Book Review: A Duty To The Dead (Bess Crawford, #1) by Charles Todd


Finished reading September 6, 2013

Book Synopsis at Good Reads

The daughter of a distinguished soldier‚ Bess Crawford follows in his footsteps and signs up to go overseas as a nurse during the Great War‚ helping to deal with the many wounded. There‚ serving on a hospital ship‚ she makes a promise to a dying young lieutenant to take a message to his brother‚ Jonathan Graham: "Tell Jonathan that I lied. I did it for Mother′s sake. But it has to be set right." Later‚ when her ship is sunk by a mine and she′s sidelined by a broken arm‚ Bess returns home to England‚ determined to fulfill her promise.

It′s not so easy‚ however. She travels to the village in Kent where the Grahams live and passes on to Jonathan his brother′s plea. Oddly‚ neither Jonathan‚ his mother‚ nor his younger brother admit to knowing what the message means. Then Bess learns that there′s another brother‚ incarcerated in a lunatic asylum since the age of 14 when he was accused of brutally murdering a housemaid.

Bess rightly guesses that the dying soldier′s last words had something to do with the fourth brother. Because the family seems unwilling to do anything‚ she decides that she will investigate. It′s her own duty to the dead


My Review at Good Reads

3 of 5 stars

I wasn’t really expecting to like this book; I’m not a great fan of period fiction.
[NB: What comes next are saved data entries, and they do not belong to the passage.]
(* ===== verification/GobRegistry.v ===== *)
(** * The registrations with encoding/gob

    gob sends the concrete type of an interface value by its registered name.  The
    registry is two tables; [Register] panics when a name or a type is taken by
    another.  generic.go's [init], [RegisterResponseCacheGob] and the example's [init]
    register the three types of this program. *)

From stdpp Require Import gmap strings.
From S2P Require Import Prelude GoValues InMemory Generic GinCache Example.
Local Open Scope Z_scope.

Record registry := mkRegistry {
  nameToConcreteType : gmap string string;
  concreteTypeToName : gmap string string }.

(** The name of a type: its import path and its name.  (A type of package main is
    printed as it is named.) *)
Definition gob_name (v : goval) : string :=
  match v with
  | VEntry _ _ _ => "github.com/Bose/go-cache.GenericCacheEntry"
  | VResponse _ => "github.com/Bose/go-cache/galapagos_gin/cache.ResponseCache"
  | _ => typeof v
  end.

(** [LoadOrStore] of a table: is there another value already? *)
Definition taken (m : gmap string string) (k v : string) : bool :=
  match m !! k with Some v' => negb (String.eqb v' v) | None => false end.

Definition gob_Register (value : goval) (r : registry) : string + registry :=
  let name := gob_name value in
  if taken (nameToConcreteType r) name (typeof value) then inl ("gob: registering duplicate types for " +:+ name)
  else if taken (concreteTypeToName r) (typeof value) name then inl ("gob: registering duplicate names for " +:+ typeof value)
  else inr (mkRegistry (<[name := typeof value]> (nameToConcreteType r)) (<[typeof value := name]> (concreteTypeToName r))).

(** generic.go, [init]. *)
Definition generic_init : registry -> string + registry := gob_Register (of_entry zero_entry).
(** galapagos_gin/cache. *)
Definition RegisterResponseCacheGob : registry -> string + registry := gob_Register (VResponse zero_response).
(** example.go. *)
Definition example_Register : registry -> string + registry := gob_Register getNewEntry.

(** gob's own registrations. *)
Definition basics : list string :=
  ["int"; "int8"; "int16"; "int32"; "int64"; "uint"; "uint8"; "uint16"; "uint32"; "uint64"; "uintptr";
   "float32"; "float64"; "complex64"; "complex128"; "bool"; "string"; "[]uint8"].
Definition registerBasics : registry :=
  let m := list_to_map ((fun t => (t, t)) <$> basics) in mkRegistry m m.

(** Can [Encode] send a value?  What an interface holds must be registered. *)
Definition registered (r : registry) (v : goval) : bool := bool_decide (is_Some (concreteTypeToName r !! typeof v)).
Fixpoint sendable (r : registry) (v : goval) : bool :=
  match v with
  | VNil => true
  | VEntry d _ _ => registered r v && sendable r d
  | VPtr v => sendable r v
  | _ => registered r v
  end.
Definition Encode_accepts (r : registry) (v : goval) : bool :=
  match v with VEntry d _ _ => sendable r d | _ => true end.

(** The program's registrations. *)
Definition own_types : list goval := [of_entry zero_entry; VResponse zero_response; getNewEntry].
Fixpoint register_all (vs : list goval) (r : registry) : string + registry :=
  match vs with
  | [] => inr r
  | v :: vs => match gob_Register v r with inl msg => inl msg | inr r => register_all vs r end
  end.

(** The names of the program's types are theirs or free. *)
Definition consistent (r : registry) : Prop :=
  forall v, v ∈ own_types -> taken (nameToConcreteType r) (gob_name v) (typeof v) = false /\
    taken (concreteTypeToName r) (typeof v) (gob_name v) = false.

Lemma consistent_basics : consistent registerBasics.
Proof. intros v Hv. repeat (apply elem_of_cons in Hv as [->|Hv]; [by vm_compute|]). by apply not_elem_of_nil in Hv. Qed.

Lemma taken_insert m k v k' v' : (k = k' -> v = v') -> taken m k' v' = false -> taken (<[k := v]> m) k' v' = false.
Proof.
  intros Hkv Hm. unfold taken. rewrite lookup_insert. case_decide as Hk; [|done]. rewrite (Hkv Hk). by rewrite String.eqb_refl.
Qed.

(** Among the program's types, the name determines the type and conversely. *)
Lemma own_names v v' : v ∈ own_types -> v' ∈ own_types -> gob_name v = gob_name v' <-> typeof v = typeof v'.
Proof.
  intros Hv Hv'. repeat (apply elem_of_cons in Hv as [->|Hv]); try by apply not_elem_of_nil in Hv.
  all: repeat (apply elem_of_cons in Hv' as [->|Hv']); try by apply not_elem_of_nil in Hv'.
  all: split; intros Heq; try reflexivity; exfalso; revert Heq; vm_compute; discriminate.
Qed.

Lemma register_own r v : consistent r -> v ∈ own_types ->
  exists r', gob_Register v r = inr r' /\ consistent r' /\ registered r' v = true /\
    forall v', registered r v' = true -> registered r' v' = true.
Proof.
  intros Hr Hv. destruct (Hr v Hv) as [Hn Ht]. unfold gob_Register. cbn zeta. rewrite Hn, Ht. eexists. split; [done|].
  assert (forall v', registered (mkRegistry (<[gob_name v := typeof v]> (nameToConcreteType r))
    (<[typeof v := gob_name v]> (concreteTypeToName r))) v' = true <-> typeof v = typeof v' \/ registered r v' = true) as Hreg.
  { intros v'. unfold registered. cbn [concreteTypeToName]. rewrite !bool_decide_eq_true, lookup_insert_is_Some'. done. }
  split; [|split; [apply Hreg; by left|intros v' Hv'; apply Hreg; by right]].
  intros v' Hv'. destruct (Hr v' Hv') as [Hn' Ht']. split; apply taken_insert; try done; by apply own_names.
Qed.

Lemma register_all_own r vs : consistent r -> Forall (fun v => v ∈ own_types) vs ->
  exists r', register_all vs r = inr r' /\ (forall v, v ∈ vs -> registered r' v = true) /\
    forall v, registered r v = true -> registered r' v = true.
Proof.
  intros Hr Hvs. revert r Hr. induction Hvs as [|v vs Hv _ IH]; intros r Hr.
  - exists r. split; [done|]. split; [|done]. intros v Hv. by apply not_elem_of_nil in Hv.
  - destruct (register_own r v Hr Hv) as (r1 & Hr1 & Hc1 & Hv1 & Hk1). cbn [register_all]. rewrite Hr1.
    destruct (IH r1 Hc1) as (r2 & Hr2 & Hin & Hk2). exists r2. split; [done|]. split; [|auto].
    intros v' [->|Hv']%elem_of_cons; auto.
Qed.

(** The registrations never panic, in whatever order packages are initialised
    and however often they are repeated (a caller may call RegisterResponseCacheGob
    again), and afterwards gob sends an entry that holds any of the registered types,
    or a string or a number. *)
Theorem registrations_safe vs : Forall (fun v => v ∈ own_types) vs ->
  exists r, register_all vs registerBasics = inr r /\
    (forall v a x, v ∈ vs -> (forall d b y, v <> VEntry d b y) -> Encode_accepts r (VEntry v a x) = true) /\
    (forall s a x, Encode_accepts r (VEntry (VString s) a x) = true) /\
    (forall t n a x, Encode_accepts r (VEntry (VInt t n) a x) = true).
Proof.
  intros Hvs. destruct (register_all_own registerBasics vs consistent_basics Hvs) as (r & Hr & Hin & Hkeep).
  exists r. split; [done|]. split; [|split; [intros s a x; by apply (Hkeep (VString s))|intros t n a x; apply (Hkeep (VInt t n)); by destruct t]].
  intros v a x Hv Hne. specialize (Hin v Hv). cbn [Encode_accepts].
  rewrite Forall_forall in Hvs. specialize (Hvs v Hv).
  repeat (apply elem_of_cons in Hvs as [->|Hvs]); [by destruct (Hne VNil 0 0)|exact Hin|exact Hin|by apply not_elem_of_nil in Hvs].
Qed.

(** Without its own registration the example could not store its entry encrypted. *)
Example example_needs_Register : exists r, register_all [of_entry zero_entry; VResponse zero_response] registerBasics = inr r /\
  Encode_accepts r (VEntry getNewEntry 0 0) = false /\
  exists r', example_Register r = inr r' /\ Encode_accepts r' (VEntry getNewEntry 0 0) = true.
Proof. eexists. split; [reflexivity|]. split; [by vm_compute|]. eexists. split; [reflexivity|]. by vm_compute. Qed.

Lemma registrations_safe_witness : exists r,
  register_all [getNewEntry; of_entry zero_entry; getNewEntry] registerBasics = inr r /\ Encode_accepts r (VEntry getNewEntry 0 0) = true.
Proof.
  destruct (registrations_safe [getNewEntry; of_entry zero_entry; getNewEntry]) as (r & Hr & Hsend & _).
  { repeat constructor. }
  exists r. split; [exact Hr|]. apply Hsend; [left|discriminate].
Defined.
This book was set in England during World War I. Told in first person, the main character is a nurse on the hospital ship with an important message to deliver to the family of the soldiers that died in her care. Delivering that message proves to be the start of the mystery that will enable her to heal more than just the sick.

The cast of characters is pretty well-developed and the main heroine strong, although I did have to see that string through the accurately represented sensibilities of the time. I can appreciate, even when my modern brain found it offensive, why every passion or keen interest our main character had was questioned as “are you in love?” That was probably not a crazy question to ask a woman in the early 1900s. There were twists and surprises in the plot and although the ending was what I would’ve expected it wasn’t exactly what I expected.

In the end I liked the book and I would definitely recommend it to fans of that era and a good mystery.